Running
had been one of the essential parts of my life since Sept 2010. As I peak my training
mileages in March this year, it seems to be some over-trained effect posted on
me. I find it hard to head right out the door eventhough I am still waking up
on 4:30am. I normally dragged myself until 5:30~5:45am so that I only had enough
time for 4~7km. The impact is clearly shown on the monthly running log. I am
not really good at self reflection, so it took some time for me to make up my
own story about this. The 11 days of grounding period that without running at
all really helps.
Two
main points (which there are not really stand alone) to summarize this,
1. Running
is not solely for enjoyment anymore.
2. Sense
of achievement some time can be too heavy to bear.
It
is good to have a training plan and adhere to it to achieve a preset goal. It
is embedded on my personality that I will normally felt depression after a big
event, especially there are nothing else will be happen in the near future. Like
we usually joked about the incline in a route, every ascent will be follow by a
descent. The achievement is great, but we will later need to endure the down
side of the story. Sadly, running which give big sense of achievement fall
nicely into this model.
In
other term, as long as I trained enough and did it right on the race day, the
sub-5 marathon goal is really achievable for me. But I think I am too afraid to
ask myself, what’s next? I am happy if I am running a 4 hours plus marathon,
but I think I will need to put in many more effort if I wish to improve
further, and it may tentatively take away the fun part from this activity. Eventually,
I will hit my best and how should I handle that situation?
I
wish I could have the answer to myself, but I don’t, at least for now. I am
still running because I signed up some races and I still enjoy reading my fellow
runners’ blogs FB posts. I am trying out some new thoughts and ways to handle
the feeling. Isn’t that life always is? I am consider lucky that I am still
understand my own feeling and able to put up some thoughts about it. May be one
day I will be able to overcome the huddle and become more invincible to my
emotion swing. I will settle with what I had for now. One good thing that I
learned from running long distances, focus to your current step!
The
Olympics Men Marathon last night gave me some adrenaline to continue. Meb
Keflezighi can still come back after 8 years and finished at 4th at age 37. Stephen Kiprotich from Uganda running at his own pace and
stayed on the chasing pack until 37km before he take the lead, break out 200m
from the Kenyan and claimed the gold medal.

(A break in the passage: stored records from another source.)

Definition ripemd160_Transform (s : regs5) (chunk : bytes) : regs5 :=
  let '(Regs5 a1 b1 c1 d1 e1) := s in
  let '(Regs5 a2 b2 c2 d2 e2) := s in
  w0 <~ ReadLE 4 chunk 0; w1 <~ ReadLE 4 chunk 4; w2 <~ ReadLE 4 chunk 8; w3 <~ ReadLE 4 chunk 12;
  w4 <~ ReadLE 4 chunk 16; w5 <~ ReadLE 4 chunk 20; w6 <~ ReadLE 4 chunk 24; w7 <~ ReadLE 4 chunk 28;
  w8 <~ ReadLE 4 chunk 32; w9 <~ ReadLE 4 chunk 36; w10 <~ ReadLE 4 chunk 40; w11 <~ ReadLE 4 chunk 44;
  w12 <~ ReadLE 4 chunk 48; w13 <~ ReadLE 4 chunk 52; w14 <~ ReadLE 4 chunk 56; w15 <~ ReadLE 4 chunk 60;
  let '(a1, c1) := ripemd160_R11 a1 b1 c1 d1 e1 w0 11 in
  let '(a2, c2) := ripemd160_R12 a2 b2 c2 d2 e2 w5 8 in
  let '(e1, b1) := ripemd160_R11 e1 a1 b1 c1 d1 w1 14 in
  let '(e2, b2) := ripemd160_R12 e2 a2 b2 c2 d2 w14 9 in
  let '(d1, a1) := ripemd160_R11 d1 e1 a1 b1 c1 w2 15 in
  let '(d2, a2) := ripemd160_R12 d2 e2 a2 b2 c2 w7 9 in
  let '(c1, e1) := ripemd160_R11 c1 d1 e1 a1 b1 w3 12 in
  let '(c2, e2) := ripemd160_R12 c2 d2 e2 a2 b2 w0 11 in
  let '(b1, d1) := ripemd160_R11 b1 c1 d1 e1 a1 w4 5 in
  let '(b2, d2) := ripemd160_R12 b2 c2 d2 e2 a2 w9 13 in
  let '(a1, c1) := ripemd160_R11 a1 b1 c1 d1 e1 w5 8 in
  let '(a2, c2) := ripemd160_R12 a2 b2 c2 d2 e2 w2 15 in
  let '(e1, b1) := ripemd160_R11 e1 a1 b1 c1 d1 w6 7 in
  let '(e2, b2) := ripemd160_R12 e2 a2 b2 c2 d2 w11 15 in
  let '(d1, a1) := ripemd160_R11 d1 e1 a1 b1 c1 w7 9 in
  let '(d2, a2) := ripemd160_R12 d2 e2 a2 b2 c2 w4 5 in
  let '(c1, e1) := ripemd160_R11 c1 d1 e1 a1 b1 w8 11 in
  let '(c2, e2) := ripemd160_R12 c2 d2 e2 a2 b2 w13 7 in
  let '(b1, d1) := ripemd160_R11 b1 c1 d1 e1 a1 w9 13 in
  let '(b2, d2) := ripemd160_R12 b2 c2 d2 e2 a2 w6 7 in
  let '(a1, c1) := ripemd160_R11 a1 b1 c1 d1 e1 w10 14 in
  let '(a2, c2) := ripemd160_R12 a2 b2 c2 d2 e2 w15 8 in
  let '(e1, b1) := ripemd160_R11 e1 a1 b1 c1 d1 w11 15 in
  let '(e2, b2) := ripemd160_R12 e2 a2 b2 c2 d2 w8 11 in
  let '(d1, a1) := ripemd160_R11 d1 e1 a1 b1 c1 w12 6 in
  let '(d2, a2) := ripemd160_R12 d2 e2 a2 b2 c2 w1 14 in
  let '(c1, e1) := ripemd160_R11 c1 d1 e1 a1 b1 w13 7 in
  let '(c2, e2) := ripemd160_R12 c2 d2 e2 a2 b2 w10 14 in
  let '(b1, d1) := ripemd160_R11 b1 c1 d1 e1 a1 w14 9 in
  let '(b2, d2) := ripemd160_R12 b2 c2 d2 e2 a2 w3 12 in
  let '(a1, c1) := ripemd160_R11 a1 b1 c1 d1 e1 w15 8 in
  let '(a2, c2) := ripemd160_R12 a2 b2 c2 d2 e2 w12 6 in
  let '(e1, b1) := ripemd160_R21 e1 a1 b1 c1 d1 w7 7 in
  let '(e2, b2) := ripemd160_R22 e2 a2 b2 c2 d2 w6 9 in
  let '(d1, a1) := ripemd160_R21 d1 e1 a1 b1 c1 w4 6 in
  let '(d2, a2) := ripemd160_R22 d2 e2 a2 b2 c2 w11 13 in
  let '(c1, e1) := ripemd160_R21 c1 d1 e1 a1 b1 w13 8 in
  let '(c2, e2) := ripemd160_R22 c2 d2 e2 a2 b2 w3 15 in
  let '(b1, d1) := ripemd160_R21 b1 c1 d1 e1 a1 w1 13 in
  let '(b2, d2) := ripemd160_R22 b2 c2 d2 e2 a2 w7 7 in
  let '(a1, c1) := ripemd160_R21 a1 b1 c1 d1 e1 w10 11 in
  let '(a2, c2) := ripemd160_R22 a2 b2 c2 d2 e2 w0 12 in
  let '(e1, b1) := ripemd160_R21 e1 a1 b1 c1 d1 w6 9 in
  let '(e2, b2) := ripemd160_R22 e2 a2 b2 c2 d2 w13 8 in
  let '(d1, a1) := ripemd160_R21 d1 e1 a1 b1 c1 w15 7 in
  let '(d2, a2) := ripemd160_R22 d2 e2 a2 b2 c2 w5 9 in
  let '(c1, e1) := ripemd160_R21 c1 d1 e1 a1 b1 w3 15 in
  let '(c2, e2) := ripemd160_R22 c2 d2 e2 a2 b2 w10 11 in
  let '(b1, d1) := ripemd160_R21 b1 c1 d1 e1 a1 w12 7 in
  let '(b2, d2) := ripemd160_R22 b2 c2 d2 e2 a2 w14 7 in
  let '(a1, c1) := ripemd160_R21 a1 b1 c1 d1 e1 w0 12 in
  let '(a2, c2) := ripemd160_R22 a2 b2 c2 d2 e2 w15 7 in
  let '(e1, b1) := ripemd160_R21 e1 a1 b1 c1 d1 w9 15 in
  let '(e2, b2) := ripemd160_R22 e2 a2 b2 c2 d2 w8 12 in
  let '(d1, a1) := ripemd160_R21 d1 e1 a1 b1 c1 w5 9 in
  let '(d2, a2) := ripemd160_R22 d2 e2 a2 b2 c2 w12 7 in
  let '(c1, e1) := ripemd160_R21 c1 d1 e1 a1 b1 w2 11 in
  let '(c2, e2) := ripemd160_R22 c2 d2 e2 a2 b2 w4 6 in
  let '(b1, d1) := ripemd160_R21 b1 c1 d1 e1 a1 w14 7 in
  let '(b2, d2) := ripemd160_R22 b2 c2 d2 e2 a2 w9 15 in
  let '(a1, c1) := ripemd160_R21 a1 b1 c1 d1 e1 w11 13 in
  let '(a2, c2) := ripemd160_R22 a2 b2 c2 d2 e2 w1 13 in
  let '(e1, b1) := ripemd160_R21 e1 a1 b1 c1 d1 w8 12 in
  let '(e2, b2) := ripemd160_R22 e2 a2 b2 c2 d2 w2 11 in
  let '(d1, a1) := ripemd160_R31 d1 e1 a1 b1 c1 w3 11 in
  let '(d2, a2) := ripemd160_R32 d2 e2 a2 b2 c2 w15 9 in
  let '(c1, e1) := ripemd160_R31 c1 d1 e1 a1 b1 w10 13 in
  let '(c2, e2) := ripemd160_R32 c2 d2 e2 a2 b2 w5 7 in
  let '(b1, d1) := ripemd160_R31 b1 c1 d1 e1 a1 w14 6 in
  let '(b2, d2) := ripemd160_R32 b2 c2 d2 e2 a2 w1 15 in
  let '(a1, c1) := ripemd160_R31 a1 b1 c1 d1 e1 w4 7 in
  let '(a2, c2) := ripemd160_R32 a2 b2 c2 d2 e2 w3 11 in
  let '(e1, b1) := ripemd160_R31 e1 a1 b1 c1 d1 w9 14 in
  let '(e2, b2) := ripemd160_R32 e2 a2 b2 c2 d2 w7 8 in
  let '(d1, a1) := ripemd160_R31 d1 e1 a1 b1 c1 w15 9 in
  let '(d2, a2) := ripemd160_R32 d2 e2 a2 b2 c2 w14 6 in
  let '(c1, e1) := ripemd160_R31 c1 d1 e1 a1 b1 w8 13 in
  let '(c2, e2) := ripemd160_R32 c2 d2 e2 a2 b2 w6 6 in
  let '(b1, d1) := ripemd160_R31 b1 c1 d1 e1 a1 w1 15 in
  let '(b2, d2) := ripemd160_R32 b2 c2 d2 e2 a2 w9 14 in
  let '(a1, c1) := ripemd160_R31 a1 b1 c1 d1 e1 w2 14 in
  let '(a2, c2) := ripemd160_R32 a2 b2 c2 d2 e2 w11 12 in
  let '(e1, b1) := ripemd160_R31 e1 a1 b1 c1 d1 w7 8 in
  let '(e2, b2) := ripemd160_R32 e2 a2 b2 c2 d2 w8 13 in
  let '(d1, a1) := ripemd160_R31 d1 e1 a1 b1 c1 w0 13 in
  let '(d2, a2) := ripemd160_R32 d2 e2 a2 b2 c2 w12 5 in
  let '(c1, e1) := ripemd160_R31 c1 d1 e1 a1 b1 w6 6 in
  let '(c2, e2) := ripemd160_R32 c2 d2 e2 a2 b2 w2 14 in
  let '(b1, d1) := ripemd160_R31 b1 c1 d1 e1 a1 w13 5 in
  let '(b2, d2) := ripemd160_R32 b2 c2 d2 e2 a2 w10 13 in
  let '(a1, c1) := ripemd160_R31 a1 b1 c1 d1 e1 w11 12 in
  let '(a2, c2) := ripemd160_R32 a2 b2 c2 d2 e2 w0 13 in
  let '(e1, b1) := ripemd160_R31 e1 a1 b1 c1 d1 w5 7 in
  let '(e2, b2) := ripemd160_R32 e2 a2 b2 c2 d2 w4 7 in
  let '(d1, a1) := ripemd160_R31 d1 e1 a1 b1 c1 w12 5 in
  let '(d2, a2) := ripemd160_R32 d2 e2 a2 b2 c2 w13 5 in
  let '(c1, e1) := ripemd160_R41 c1 d1 e1 a1 b1 w1 11 in
  let '(c2, e2) := ripemd160_R42 c2 d2 e2 a2 b2 w8 15 in
  let '(b1, d1) := ripemd160_R41 b1 c1 d1 e1 a1 w9 12 in
  let '(b2, d2) := ripemd160_R42 b2 c2 d2 e2 a2 w6 5 in
  let '(a1, c1) := ripemd160_R41 a1 b1 c1 d1 e1 w11 14 in
  let '(a2, c2) := ripemd160_R42 a2 b2 c2 d2 e2 w4 8 in
  let '(e1, b1) := ripemd160_R41 e1 a1 b1 c1 d1 w10 15 in
  let '(e2, b2) := ripemd160_R42 e2 a2 b2 c2 d2 w1 11 in
  let '(d1, a1) := ripemd160_R41 d1 e1 a1 b1 c1 w0 14 in
  let '(d2, a2) := ripemd160_R42 d2 e2 a2 b2 c2 w3 14 in
  let '(c1, e1) := ripemd160_R41 c1 d1 e1 a1 b1 w8 15 in
  let '(c2, e2) := ripemd160_R42 c2 d2 e2 a2 b2 w11 14 in
  let '(b1, d1) := ripemd160_R41 b1 c1 d1 e1 a1 w12 9 in
  let '(b2, d2) := ripemd160_R42 b2 c2 d2 e2 a2 w15 6 in
  let '(a1, c1) := ripemd160_R41 a1 b1 c1 d1 e1 w4 8 in
  let '(a2, c2) := ripemd160_R42 a2 b2 c2 d2 e2 w0 14 in
  let '(e1, b1) := ripemd160_R41 e1 a1 b1 c1 d1 w13 9 in
  let '(e2, b2) := ripemd160_R42 e2 a2 b2 c2 d2 w5 6 in
  let '(d1, a1) := ripemd160_R41 d1 e1 a1 b1 c1 w3 14 in
  let '(d2, a2) := ripemd160_R42 d2 e2 a2 b2 c2 w12 9 in
  let '(c1, e1) := ripemd160_R41 c1 d1 e1 a1 b1 w7 5 in
  let '(c2, e2) := ripemd160_R42 c2 d2 e2 a2 b2 w2 12 in
  let '(b1, d1) := ripemd160_R41 b1 c1 d1 e1 a1 w15 6 in
  let '(b2, d2) := ripemd160_R42 b2 c2 d2 e2 a2 w13 9 in
  let '(a1, c1) := ripemd160_R41 a1 b1 c1 d1 e1 w14 8 in
  let '(a2, c2) := ripemd160_R42 a2 b2 c2 d2 e2 w9 12 in
  let '(e1, b1) := ripemd160_R41 e1 a1 b1 c1 d1 w5 6 in
  let '(e2, b2) := ripemd160_R42 e2 a2 b2 c2 d2 w7 5 in
  let '(d1, a1) := ripemd160_R41 d1 e1 a1 b1 c1 w6 5 in
  let '(d2, a2) := ripemd160_R42 d2 e2 a2 b2 c2 w10 15 in
  let '(c1, e1) := ripemd160_R41 c1 d1 e1 a1 b1 w2 12 in
  let '(c2, e2) := ripemd160_R42 c2 d2 e2 a2 b2 w14 8 in
  let '(b1, d1) := ripemd160_R51 b1 c1 d1 e1 a1 w4 9 in
  let '(b2, d2) := ripemd160_R52 b2 c2 d2 e2 a2 w12 8 in
  let '(a1, c1) := ripemd160_R51 a1 b1 c1 d1 e1 w0 15 in
  let '(a2, c2) := ripemd160_R52 a2 b2 c2 d2 e2 w15 5 in
  let '(e1, b1) := ripemd160_R51 e1 a1 b1 c1 d1 w5 5 in
  let '(e2, b2) := ripemd160_R52 e2 a2 b2 c2 d2 w10 12 in
  let '(d1, a1) := ripemd160_R51 d1 e1 a1 b1 c1 w9 11 in
  let '(d2, a2) := ripemd160_R52 d2 e2 a2 b2 c2 w4 9 in
  let '(c1, e1) := ripemd160_R51 c1 d1 e1 a1 b1 w7 6 in
  let '(c2, e2) := ripemd160_R52 c2 d2 e2 a2 b2 w1 12 in
  let '(b1, d1) := ripemd160_R51 b1 c1 d1 e1 a1 w12 8 in
  let '(b2, d2) := ripemd160_R52 b2 c2 d2 e2 a2 w5 5 in
  let '(a1, c1) := ripemd160_R51 a1 b1 c1 d1 e1 w2 13 in
  let '(a2, c2) := ripemd160_R52 a2 b2 c2 d2 e2 w8 14 in
  let '(e1, b1) := ripemd160_R51 e1 a1 b1 c1 d1 w10 12 in
  let '(e2, b2) := ripemd160_R52 e2 a2 b2 c2 d2 w7 6 in
  let '(d1, a1) := ripemd160_R51 d1 e1 a1 b1 c1 w14 5 in
  let '(d2, a2) := ripemd160_R52 d2 e2 a2 b2 c2 w6 8 in
  let '(c1, e1) := ripemd160_R51 c1 d1 e1 a1 b1 w1 12 in
  let '(c2, e2) := ripemd160_R52 c2 d2 e2 a2 b2 w2 13 in
  let '(b1, d1) := ripemd160_R51 b1 c1 d1 e1 a1 w3 13 in
  let '(b2, d2) := ripemd160_R52 b2 c2 d2 e2 a2 w13 6 in
  let '(a1, c1) := ripemd160_R51 a1 b1 c1 d1 e1 w8 14 in
  let '(a2, c2) := ripemd160_R52 a2 b2 c2 d2 e2 w14 5 in
  let '(e1, b1) := ripemd160_R51 e1 a1 b1 c1 d1 w11 11 in
  let '(e2, b2) := ripemd160_R52 e2 a2 b2 c2 d2 w0 15 in
  let '(d1, a1) := ripemd160_R51 d1 e1 a1 b1 c1 w6 8 in
  let '(d2, a2) := ripemd160_R52 d2 e2 a2 b2 c2 w3 13 in
  let '(c1, e1) := ripemd160_R51 c1 d1 e1 a1 b1 w15 5 in
  let '(c2, e2) := ripemd160_R52 c2 d2 e2 a2 b2 w9 11 in
  let '(b1, d1) := ripemd160_R51 b1 c1 d1 e1 a1 w13 6 in
  let '(b2, d2) := ripemd160_R52 b2 c2 d2 e2 a2 w11 11 in
  let '(Regs5 s0 s1 s2 s3 s4) := s in
  Regs5 (s1 +. c1 +. d2) (s2 +. d1 +. e2) (s3 +. e1 +. a2) (s4 +. a1 +. b2) (s0 +. b1 +. c2).

(** ** The description *)

(** The order of the words: permutations [rho], repeated, and [pi]. *)
Definition rho (i : nat) : nat := nth i [7; 4; 13; 1; 10; 6; 15; 3; 12; 0; 9; 5; 2; 14; 11; 8]%nat 0%nat.
Definition pi (i : nat) : nat := ((9 * i + 5) mod 16)%nat.

(** The rotation of a word in a round, the same for both lines. *)
Definition rotations (round word : nat) : Z :=
  nth word (nth round [
    [11; 14; 15; 12; 5; 8; 7; 9; 11; 13; 14; 15; 6; 7; 9; 8];
    [12; 13; 11; 15; 6; 9; 9; 7; 12; 15; 11; 13; 7; 8; 7; 7];
    [13; 15; 14; 11; 7; 7; 6; 8; 13; 14; 13; 12; 5; 5; 6; 9];
    [14; 11; 12; 14; 8; 6; 5; 5; 15; 12; 15; 14; 9; 9; 8; 6];
    [15; 12; 13; 13; 9; 5; 8; 6; 14; 11; 12; 11; 8; 6; 5; 5]] []) 0.

(** The eighty steps of a line: function, constant, word and rotation. *)
Definition ripemd160_line (fs : list (Z -> Z -> Z -> Z)) (ks : list Z) (first : nat -> nat) (X : list Z) : list ((Z -> Z -> Z -> Z) * Z * Z * Z) :=
  flat_map (fun j => map (fun i => let w := Nat.iter j rho (first i) in
    (nth j fs (fun x _ _ => x), nth j ks 0, nth w X 0, rotations j w)) (seq 0 16)) (seq 0 5).

Definition cbrt30 (p : Z) : Z := cbrt_loop 40 (p * 2 ^ 90) 0.
Definition left_constants : list Z := 0 :: map (fun p => Z.sqrt (p * 2 ^ 60)) [2; 3; 5; 7].
Definition right_constants : list Z := map cbrt30 [2; 3; 5; 7] ++ [0].
Definition functions : list (Z -> Z -> Z -> Z) := [ripemd160_f1; ripemd160_f2; ripemd160_f3; ripemd160_f4; ripemd160_f5].

Definition ripemd160_step (r : regs5) (x : (Z -> Z -> Z -> Z) * Z * Z * Z) : regs5 :=
  let '(Regs5 a b c d e) := r in
  let '(f, k, w, s) := x in
  Regs5 e (u32 (rotl 32 s (u32 (a + f b c d + w + k)) + e)) b (rotl 32 10 c) d.

Definition ripemd160_combine (s l r : regs5) : regs5 :=
  let '(Regs5 h0 h1 h2 h3 h4) := s in
  let '(Regs5 a b c d e) := l in
  let '(Regs5 a' b' c' d' e') := r in
  Regs5 (u32 (h1 + c + d')) (u32 (h2 + d + e')) (u32 (h3 + e + a')) (u32 (h4 + a + b')) (u32 (h0 + b + c')).

Definition ripemd160_compress (s : regs5) (X : list Z) : regs5 :=
  ripemd160_combine s (foldl ripemd160_step s (ripemd160_line functions left_constants (fun i => i) X))
    (foldl ripemd160_step s (ripemd160_line (reverse functions) right_constants pi X)).

Definition block_words_le (chunk : bytes) : list Z := map (fun i => ReadLE 4 chunk (i * 4)) (seq 0 16).

(** ** Equal to the description *)

Lemma rol_rotl x n : rol x n = rotl 32 n x.
Proof. apply (rotl_code n x). Qed.

Lemma ripemd160_round a b c d e f k w s :
  ripemd160_step (Regs5 a b c d e) (f, k, w, s) =
  let '(a', c') := ripemd160_Round a b c d e (f b c d) w k s in Regs5 e a' b c' d.
Proof.
  unfold ripemd160_Round, ripemd160_step. rewrite !rol_rotl. f_equal. unfold wadd. do 2 f_equal. f_equal. word_sum.
Qed.

Lemma ripemd160_steps s l r x y ls rs :
  ripemd160_combine s (foldl ripemd160_step l (x :: ls)) (foldl ripemd160_step r (y :: rs)) =
  ripemd160_combine s (foldl ripemd160_step (ripemd160_step l x) ls) (foldl ripemd160_step (ripemd160_step r y) rs).
Proof. reflexivity. Qed.

Ltac ripemd160_code_step :=
  rewrite ripemd160_steps, !ripemd160_round;
  do 2 match goal with |- (let '(_, _) := ?R in _) = _ => destruct R end.

Lemma ripemd160_constants :
  left_constants = [0; 0x5A827999; 0x6ED9EBA1; 0x8F1BBCDC; 0xA953FD4E] /\
  right_constants = [0x50A28BE6; 0x5C4DD124; 0x6D703EF3; 0x7A6D76E9; 0].
Proof. vm_compute. done. Qed.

Meb Keflezighi took over the 4th place on the final stretch |
Stephen Kiprotich win the 2012 Olympics Marathon. |
http://photos.presstelegram.com/2012/08/photos-mens-olympic-marathon/#24
I am restarting my engine now for the River Jungle Marathon in 9 Sept. No sub-5 expected from this marathon. I think I missed lots of scenes and other fun during my first marathon last year. I will take my own sweet time to enjoy this route again.